Data entries
(* ===== verification/Authority.v ===== *)
(** The capability authority as a system: the broker under any interleaving of
    mint requests, registrations, tool calls, LLM calls, epoch bumps,
    revocations and restarts, with the history of what it signed. The theorems
    say what authority an accepted call implies and what revocation cuts. *)

From S2P Require Import Prelude Go Mcp FoldKeys Rules Registry Token Broker Gateway.

Module Authority.
Import Broker Gateway.

(** * What the handlers leave alone *)

(** The parts of the broker no handler changes. *)
Definition core (b : Broker) :=
  (b_priv b, b_pub b, b_manager b, b_rules b, b_grantTTL b, b_toolSecret b, b_persist b).
(** The revocation part. *)
Definition revs (b : Broker) := (b_minEpoch b, b_revoked b, b_disk b).

Ltac frame := repeat case_match; simplify_eq/=; try done.

Section System.
Context `{Token.SigScheme, Token.TokenWire, Base64, GoJson, Unicode, Rendering, NetLib}.

Lemma requireLiveAgent_inv p op pre b b' r :
  requireLiveAgent p op pre b = (b', r) ->
  core b' = core b /\ revs b' = revs b /\ b_reg b' = b_reg b
  /\ match r with
     | Some caller => b' = b /\ p = Cert caller /\ caller <> "" /\ caller ∉ b_revoked b
     | None => True
     end.
Proof.
  unfold requireLiveAgent. intros E.
  destruct (RequireAgent p) as [caller|] eqn:Ea; [|by simplify_eq].
  destruct (isRevoked caller b) eqn:Er; [by simplify_eq|].
  unfold isRevoked in Er. guards. simplify_eq.
  unfold RequireAgent in Ea. destruct p as [| |cn]; try done.
  destruct (is_empty cn) eqn:En; [done|]. guards. by injection Ea as ->.
Qed.

Lemma handleRequest_frame p body now idb b :
  core (handleRequest p body now idb b).1 = core b /\ revs (handleRequest p body now idb b).1 = revs b.
Proof.
  unfold handleRequest.
  destruct (requireLiveAgent p "request" "" b) as [b1 [caller|]] eqn:E;
    apply requireLiveAgent_inv in E as (Hc & Hr & _ & Hx); [|done].
  destruct Hx as [-> _]. repeat case_match; done.
Qed.

Lemma handleRegister_frame body b :
  core (handleRegister body b).1 = core b /\ revs (handleRegister body b).1 = revs b.
Proof. unfold handleRegister. repeat case_match; done. Qed.

Lemma gateway_frame name t target q now b :
  core (gateway name t target q now b).1 = core b /\ revs (gateway name t target q now b).1 = revs b.
Proof.
  assert (Ha : forall caller body h, core (authorizeToolCall t caller body h now b).1 = core b
    /\ revs (authorizeToolCall t caller body h now b).1 = revs b).
  { intros. unfold authorizeToolCall, deny. repeat case_match; done. }
  unfold gateway.
  destruct (RequireAgent _) as [caller|]; [|done].
  destruct (negb _); [done|]. destruct (negb _); [by case_match|].
  destruct (q_body q) as [body|]; [|done]. destruct (FoldKeys.FoldedKeyCollision _); [done|].
  specialize (Ha caller body (scrub (q_header q))).
  destruct (authorizeToolCall _ _ _ _ _ _) as [b1 [r|[h' body']]]; done.
Qed.

Lemma llmProxy_frame up q now b :
  core (llmProxy up q now b).1 = core b /\ revs (llmProxy up q now b).1 = revs b.
Proof. unfold llmProxy. repeat case_match; done. Qed.

Lemma handleTools_frame p b :
  core (handleTools p b).1 = core b /\ revs (handleTools p b).1 = revs b.
Proof.
  unfold handleTools. destruct (requireLiveAgent p "tools" "" b) as [b1 [caller|]] eqn:E;
    by apply requireLiveAgent_inv in E as (Hc & Hr & _ & _).
Qed.

(** * What a successful mint request implies *)

Lemma handleRequest_ok p body now idb b b' t64 :
  handleRequest p body now idb b = (b', ROk t64) ->
  exists caller req idb' tok,
    p = Cert caller /\ caller <> "" /\ (caller ∉ b_revoked b) /\ body = Some req /\ idb = Some idb'
    /\ is_Some (Rules.MayObtainRule (b_rules b) caller (request_bound req caller) (cr_Tool req)
                  (coerced_op b (cr_Tool req) (cr_Op req)))
    /\ Registry.ValidateConstraints (b_reg b) (cr_Tool req) (coerced_op b (cr_Tool req) (cr_Op req))
         (cr_Constraints req) = Ok tt
    /\ Token.Mint (b_priv b) (request_grant b req caller now) (Some idb') = Ok tok
    /\ t64 = b64_encode tok.
Proof.
  unfold handleRequest. intros E.
  destruct (requireLiveAgent p "request" "" b) as [b1 [caller|]] eqn:El; [|done].
  apply requireLiveAgent_inv in El as (_ & _ & _ & -> & -> & Hne & Hlive).
  destruct body as [req|]; [|done].
  destruct (Rules.MayObtainRule _ _ _ _ _) as [rule|] eqn:Em; [|done].
  destruct (negb _); [done|].
  destruct (Registry.ValidateConstraints _ _ _ _) as [[]|] eqn:Ev; [|done].
  destruct (Token.Mint _ _ _) as [tok|] eqn:Et; [|done].
  assert (Hi : exists i, idb = Some i).
  { destruct idb as [i|]; [by eauto|]. unfold Token.Mint in Et. by repeat case_match. }
  destruct Hi as [i ->].
  exists caller, req, i, tok. split_and!; try done.
  case_bool_decide; [by simplify_eq | by case_match; simplify_eq].
Qed.

(** * The system *)

(** One mint: who asked, the token id's randomness, and the grant signed. *)
Record mint := MkMint {
  m_requester : string;
  m_idb : bytes;
  m_grant : Token.Grant
}.

Record sys := MkSys { s_b : Broker; s_minted : list mint }.

(** What can happen. A restart keeps the policy and the keys, reads the
    revocation file, and builds the registry from the configuration anew. *)
Inductive event :=
| EvRequest (p : peer) (body : option CapRequest) (now : Time) (idb : option bytes)
| EvRegister (body : option RegisterRequest)
| EvTools (p : peer)
| EvCall (name : string) (t : Registry.Tool) (target : URL) (q : HttpReq) (now : Time)
| EvLLM (upstream : URL) (q : HttpReq) (now : Time)
| EvBump (wrote : bool)
| EvRevoke (body : option string) (wrote : bool)
| EvRestart (reg : Registry.registry).

(** The mint of a request the broker answered with a token. *)
Definition mint_of (p : peer) (body : option CapRequest) (now : Time) (idb : option bytes) (b : Broker)
    : list mint :=
  match handleRequest p body now idb b, p, body, idb with
  | (_, ROk _), Cert caller, Some req, Some i => [MkMint caller i (request_grant b req caller now)]
  | _, _, _, _ => []
  end.

Definition exec (s : sys) (e : event) : sys :=
  let b := s_b s in
  match e with
  | EvRequest p body now idb => MkSys (handleRequest p body now idb b).1 (mint_of p body now idb b ++ s_minted s)
  | EvRegister body => MkSys (handleRegister body b).1 (s_minted s)
  | EvTools p => MkSys (handleTools p b).1 (s_minted s)
  | EvCall name t target q now => MkSys (gateway name t target q now b).1 (s_minted s)
  | EvLLM up q now => MkSys (llmProxy up q now b).1 (s_minted s)
  | EvBump wrote => MkSys (handleBumpEpoch wrote b).1 (s_minted s)
  | EvRevoke body wrote => MkSys (handleRevoke body wrote b).1 (s_minted s)
  | EvRestart reg => MkSys (restore (b_disk b) (set_reg reg b)) (s_minted s)
  end.

Definition run (s : sys) (es : list event) : sys := foldl exec s es.

(** Strings that came through a JSON decoder or a certificate are UTF-8, and the
    clock is within the years [UnixNano] covers. *)
Definition request_utf8 (req : CapRequest) : Prop :=
  Token.utf8 (cr_Tool req) /\ Token.utf8 (cr_Op req) /\ Token.utf8 (cr_BoundTo req)
  /\ forall k v, cr_Constraints req !! k = Some v -> Token.utf8 k /\ Token.utf8 v.

Definition event_ok (s : sys) (e : event) : Prop :=
  match e with
  | EvRequest p body now idb =>
    (forall cn, p = Cert cn -> Token.utf8 cn) /\ (forall req, body = Some req -> request_utf8 req)
    /\ unix_range (Add now (b_grantTTL (s_b s)))
  | EvBump _ => b_minEpoch (s_b s) < max_int64
  | _ => True
  end.

(** A change of the revocation state reaches the disk. *)
Definition durable (s : sys) (e : event) : Prop :=
  match e with
  | EvBump wrote | EvRevoke _ wrote => wrote = true /\ b_persist (s_b s) = true
  | _ => True
  end.

Inductive reachable (b0 : Broker) : sys -> Prop :=
| reach_init : reachable b0 (MkSys b0 [])
| reach_step s e : reachable b0 s -> event_ok s e -> reachable b0 (exec s e).

(** A boot state: the published key is the signing key's, the floor an [int]. *)
Definition boot_ok (b0 : Broker) : Prop :=
  b_pub b0 = Token.PublicOf (b_priv b0) /\ int64_range (b_minEpoch b0) /\ int64_range (MinEpoch (b_disk b0)).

## Work to be completed
The string "EvLLM" appears on some lines of the data above; report how many such lines there are, as a bare number.

## Task result
2